We saw this chassis design from Lenovo last year, but this updated IdeaCentre A320 should offer better performance than its predecessor thanks to its new Intel Sandy Bridge CPU. We still wish it had an optical drive.
This Best of CES nominee is one of the most stacked all-in-one's we've ever seen, featuring a 23.6-inch display. The IdeaCentre B520 comes with Intel's new Sandy Bridge CPU, a Blu-ray player, a multitouch display, multiple graphics chips, and support for Nvidia's 3D Vision technology.
Starting at a rock-bottom $299, the AMD-powered Lenovo C205 is one of the most affordable all-in-ones we've seen to date. Don't expect blazing performance from this budget-priced PC, but it could suffice for families looking for a basic, affordable computer.

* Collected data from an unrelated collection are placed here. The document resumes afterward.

(** * Bot-Detector core: token verification and the paginated SQL helper

    A shallow embedding of [api/database/functions.py] and of the token
    guard of [src/api/v2/highscore.py], with the properties of the written
    specification stated and proved over it.

    Layout:
    - [Py]         the fragment of Python the two files rely on: [str]
                   methods, values and [==], exceptions, [namedtuple],
                   binding of call arguments;
    - [Functions]  [execute_sql], [sql_cursor], [sqlalchemy_result],
                   [verify_token];
    - [Highscore]  [verify_and_log_token] and the guarded endpoints;
    - [Spec]       the notions the written specification speaks of;
    - [Samples]    the data of the examples;
    - [FunctionsSpec], [HighscoreSpec], [ExecutorSpec], [CursorSpec]
                   the theorems, on token verification, the router, the
                   executor and the result wrappers;
    - [JoinSpec], [ResultRowsSpec], [VerifySpec], [CallSpec],
      [ClassifySpec], [RunSpec], [CursorMoreSpec]
                   further properties: [list_to_string], the wrapper of
                   ORM rows, the outcomes of [verify_token], calls and
                   the guard, the read/write classification, the runs of
                   [execute_sql], the cursor. *)

From Stdlib Require Import ZArith Ascii String List Bool Lia.
From Stdlib Require Import DecimalString DecimalZ.
From stdpp Require Import base option gmap strings list fin_maps.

The tapered back panel design gives the Sony Vaio L-Series a deceptively thin-looking profile, and the in-bezel touch controls for various common Windows functions give this attractive all-in-one some unique multitouch capabilities. It will have Intel Sandy Bridge CPUs in certain configurations, too.
The 21-inch MSI WindTop AE2210 is a relatively straightforward all-in-one, but a unique take on USB 3.0 may help it stand out. MSI says it has applied a design it calls "Super Charge" to the USB 3.0 jacks that will allow them to charge external devices quickly, as well as when the computer itself is turned off. We're also interested to see how a $799 Sandy Bridge-equipped all-in-one like this one will compete with similarly priced non-Intel tower desktops.
Consider the 23.6-inch MSI WindTop AE2410 as more or less the higher-end version of the the AE2210. Aside from a larger screen, major differences include faster Sandy Bridge CPUs, and options for a discrete graphics card and a Blu-ray drive.
The Angellow is one of two concept all-in-ones from MSI. This model features a compact, rounded design (see next slide for a rear shot), and a companion tablet that can access content stored on the system.
Combined with the 10-point multitouch sensitivity, the unique adjustable screen on the Butterfly could offer some interesting usage possibilities. We can imagine this system working as a simulated piano, or offering a compelling finger-painting program.